A decisão do ministro Flávio Dino, do Supremo Tribunal Federal, de suspender os chamados “penduricalhos” nos salários do funcionalismo público foi interpretada, nos bastidores, como um recado ao presidente da Corte, Edson Fachin. O gesto evidenciou divergências internas sobre quais medidas deveriam nortear a agenda ética do tribunal.
Auxiliares de Dino afirmam que o ministro quer destacar que a prioridade de um código de conduta para magistrados deve ser o combate aos supersalários, considerados acima do teto constitucional. Para esse grupo, estabelecer regras sobre palestras e participação em eventos seria secundário frente à necessidade de limitar verbas que elevam salários de forma anômala.
Cinco ministros ouvidos reservadamente indicam que o plenário tende a manter a liminar de Dino, possivelmente ajustando a regulamentação para o Conselho Nacional de Justiça (CNJ). A análise foi marcada por Fachin para 25 de fevereiro, em sessão presencial.
O debate sobre penduricalhos, assim como ocorreu com regras do CNJ sobre uso de redes sociais, deve servir como espaço para discussões mais amplas sobre limites da atuação de magistrados e ministros do Supremo.

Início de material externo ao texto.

(** The entry is new, and on no list. *)
Lemma alloc_entry_inv tx fname s rc tx' s' :
  mod_load_alloc_entry tx fname s = Ok ((rc, tx'), s') ->
  tx_mod_entry tx = None -> tx_stable_fname tx = None ->
  tx_inherited_region_id tx' = tx_inherited_region_id tx /\
  ((rc <> XY_OK /\ frame s s' /\ tx_mod_entry tx' = None) \/
   (rc = XY_OK /\ tx_stable_fname tx' = Some fname /\ tx_stable_key tx' = lk_key (tx_lookup tx) /\
    exists me, tx_mod_entry tx' = Some me /\ (st_next s <= me < st_next s')%positive /\
      near (Some me) (Some me) s s' /\ unowned s' me)).
Proof using QL.
  unfold mod_load_alloc_entry. intros H Eme Efn. binv H b s1 E1. apply try_alloc_frame in E1. cbv zeta in H.
  destruct b; cbn [tx_stable_fname set_tx_stable_fname eta_load_txn] in H.
  2: { rewrite Efn in H. injection H as <- <- <-. split; [done|]. by left. }
  cbn [tx_lookup set_tx_stable_fname eta_load_txn] in H.
  destruct (lk_key (tx_lookup tx)) as [key|]; [|injection H as <- <- <-; split; [done|by left]].
  binv H interned s2 E2. apply path_intern_frame in E2. assert (frame s s2) as Hf2 by by transitivity s1.
  destruct interned as [i|]; [|injection H as <- <- <-; split; [done|by left]].
  binv H b s3 E3. apply try_alloc_frame in E3. assert (frame s s3) as Hf3 by by transitivity s2.
  destruct b; [|injection H as <- <- <-; split; [done|by left]].
  binv H me s4 E4. injection E4 as <- <-. binv H ld s4 E4. injection E4 as <- <-. binv H u s4 E4.
  injection E4 as _ <-. injection H as <- <- <-. split; [done|]. right. split_and!; [done..|].
  pose proof (fr_next _ _ Hf3). exists (st_next s3). split; [done|]. split; [cbn; lia|]. split.
  - transitivity s3; [by apply frame_near|]. split; try done.
    + cbn. lia.
    + intros x Hx. cbn. rewrite lookup_insert_ne; [done|congruence].
    + intros Hi. apply (intern_ok_next s3); [lia|done].
    + apply unlisted_vectors; [done|done|cbn; lia|]. intros x Hx. cbn. rewrite lookup_insert_ne; [done|congruence].
  - intros l. unfold owner_of. cbn. rewrite lookup_insert_eq. by intros [=].
Qed.

Lemma publish_entry_inv tx s rc tx' s' :
  mod_load_publish_entry tx s = Ok ((rc, tx'), s') ->
  rc = XY_OK /\ tx_mod_entry tx' = tx_mod_entry tx /\ tx_stable_fname tx' = tx_stable_fname tx /\
  tx_inherited_region_id tx' = tx_inherited_region_id tx /\
  exists me K, tx_mod_entry tx = Some me /\ tx_stable_key tx = Some K /\
    near None (Some me) s s' /\ forall y, in_registry s' K y -> y = me.
Proof using QL.
  unfold mod_load_publish_entry. intros H. binv H me s1 E. apply must_inv in E as [Eme ->].
  binv H K s1 E. apply must_inv in E as [EK ->]. binv H tbl s1 E. apply handle_inv in E as [Hhd ->].
  binv H u s1 E. injection E as _ <-. set (s1 := set_st_rt _ s) in *.
  binv H m s2 E. apply module_at_inv in E as [_ ->]. binv H ix s2 E. apply handle_inv in E as [_ ->].
  binv H u2 s2 E. injection E as _ <-. injection H as <- <- <-. split_and!; [done..|].
  exists me, K. split_and!; [done..| |].
  - split; try done. intros k y Hy (hd' & [= <-] & Hg). exists tbl. split; [done|].
    rewrite qget_put in Hg. case_decide; [congruence|done].
  - intros y (hd' & [= <-] & Hg). rewrite qget_put_eq in Hg. congruence.
Qed.

(** *** Steps that change no pointer *)

Lemma bind_xy_frame tx : preserves frame (mod_load_bind_xy tx).
Proof. unfold mod_load_bind_xy, _xy_init. frames. Qed.

Lemma bind_xy_inv tx s rc tx' s' : mod_load_bind_xy tx s = Ok ((rc, tx'), s') -> rc = XY_OK /\ tx' = tx.
Proof.
  unfold mod_load_bind_xy. intros H. cbv zeta in H. binv H pending s1 E. binv H u s2 E2.
  destruct (match match plat_dlsym (tx_handle tx) "get_xy_ptr" with
            | Some get_xy => plat_get_xy get_xy | None => None end with
            | Some c => Some c | None => pending end) as [c|]; [|by injection H as <- <- _].
  binv H u2 s3 E3. binv H me s4 E4. binv H u3 s5 E5. by injection H as <- <- _.
Qed.

Lemma enter_context_frame tx : preserves frame (mod_load_enter_context tx).
Proof. unfold mod_load_enter_context. frames. Qed.

Lemma enter_context_inv tx s rc tx' s' :
  mod_load_enter_context tx s = Ok ((rc, tx'), s') ->
  rc = XY_OK /\ tx_mod_entry tx' = tx_mod_entry tx /\ tx_stable_fname tx' = tx_stable_fname tx /\
  tx_inherited_region_id tx' = tx_inherited_region_id tx.
Proof.
  unfold mod_load_enter_context. intros H. binv H reg s1 E. binv H id s2 E2. binv H pe s3 E3.
  binv H u s4 E4. by injection H as <- <- _.
Qed.

Lemma alloc_region_state_frame me h : preserves frame (alloc_region_state me h).
Proof. unfold alloc_region_state. frames. Qed.

(** *** Joining the list *)

Lemma append_during n me re s a s' :
  module_region_append re me s = Ok (a, s') -> sound s -> (n <= me < st_next s)%positive ->
  owner_of s me = Some None ->
  sound s' /\ (me < st_next s')%positive /\ placed s' me /\ evo n s s'.
Proof.
  intros H Hs Hn Hu. destruct re as [l|].
  2: { unfold module_region_append, module_region_insert_after in H. binv H t s1 E.
       injection E as _ <-. injection H as _ <-.
       split_and!; [done|lia|intros l; congruence|by split]. }
  assert (exists r, st_reg s !! l = Some r) as [r Hr].
  { unfold module_region_append in H. binv H t s1 E. binv E r s2 E2.
    apply region_at_inv in E2 as [Hr _]. by exists r. }
  pose proof (sound_running s l Hs ltac:(by exists r)) as Hrun.
  destruct (mods_ok_list _ _ _ (run_mods _ Hrun) Hr) as (ms & Hms & _).
  destruct (append_spec s l me ms Hrun Hms (owner_live _ _ _ Hu) (unowned_off s me Hs Hu))
    as (ls & s1 & Hch & E & Hrun1 & Hls & Hms1 & Hoth).
  pose proof (append_owners me _ s _ _ H) as Hown. rewrite E in H. injection H as _ <-.
  assert (shifts (Some me) s s1) as Hsh.
  { apply (list_shifts ls s s1 l me _ _ Hrun Hrun1 Hch Hls Hms Hms1 Hoth); [|apply Hown].
    intros y _ Hy. apply elem_of_app. by left. }
  assert (owner_of s1 me = Some (Some l)) as Ho.
  { eapply mod_list_owner; [apply Hrun1|exact Hms1|]. apply elem_of_app. right. by left. }
  pose proof (sh_next _ _ _ Hsh). assert (homed s1 me) as Hhome.
  { split.
    - lia.
    - intros l' Ho'. assert (l' = l) as -> by congruence.
      pose proof (sound_region s l Hs ltac:(by exists r)). lia.
    - intros l' Ho' _. assert (l' = l) as -> by congruence. exists (ms ++ [me]). split; [done|].
      apply elem_of_app. right. by left. }
  split_and!; [|lia|apply Hhome|].
  - apply (shifts_sound _ _ _ Hs Hsh). by intros x [= <-].
  - apply (shifts_evo n (Some me) s s1); [lia|done|]. intros x [= <-]. lia.
Qed.

(** *** All steps together *)

Section Load.
Context (exec : executor) (Hwb : well_behaved exec).
Let Hexec := wb_keeps exec Hwb.
Let Hquiet := wb_quiet exec Hwb.

(** A failure after a step of the transaction. *)
Lemma abort_after n tx me s err rc s' :
  mod_load_abort exec tx err s = Ok (rc, s') -> tx_mod_entry tx = Some me ->
  sound s -> (n <= me < st_next s)%positive -> placed s me -> sound s' /\ evo n s s'.
Proof using QL Hquiet.
  intros H Eme Hs Hn Hp. eapply (mod_load_abort_evolves exec Hquiet n tx err); [done|done|lia|].
  intros x. rewrite Eme. by intros [= <-].
Qed.

(** From the installation of the module on. *)
Lemma run_install_during n me tx :
  preserves (during (fun s => placed s me) n me) (mod_load_run_install exec tx).
Proof using Hexec.
  pose proof (placed_stable me) as Hst.
  assert (preserves keeps (mod_load_run_install exec tx)) as Hk
    by (unfold mod_load_run_install, _mod_run; keeping).
  intros s a s' H. apply keeps_during; [done|]. by eapply Hk.
Qed.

O código de conduta, defendido por Fachin, visa recompor a imagem da Corte, abalada por polêmicas como o caso Banco Master, que envolve críticas a Dias Toffoli e Alexandre de Moraes. Entre os problemas relatados estão viagens com advogados ligados ao processo, sigilo imposto aos autos e contratos milionários com familiares de magistrados.
Apesar do apoio à criação do código, há ministros que questionam o momento e a forma como a proposta vem sendo conduzida, receando fragilizar ainda mais a Corte. Dino, segundo auxiliares, endossa a iniciativa, mas discorda da condução atual.
Na decisão que suspendeu os penduricalhos, Dino apontou que esses pagamentos afrontam o princípio da moralidade administrativa, caracterizando-os como “multiplicação anômala de verbas indenizatórias” incompatíveis com a Constituição.
Fachin, por sua vez, optou por pautar rapidamente a análise da liminar, buscando solução sem prolongar o impasse. A escolha de Cármen Lúcia como relatora do código de conduta é vista como positiva por seu perfil conciliador. Entre as diretrizes propostas estão proibição de presentes, impedimentos em casos com vínculos familiares, restrições a atividades externas que gerem conflito de interesse e vedação a posicionamentos políticos, inclusive nas redes sociais.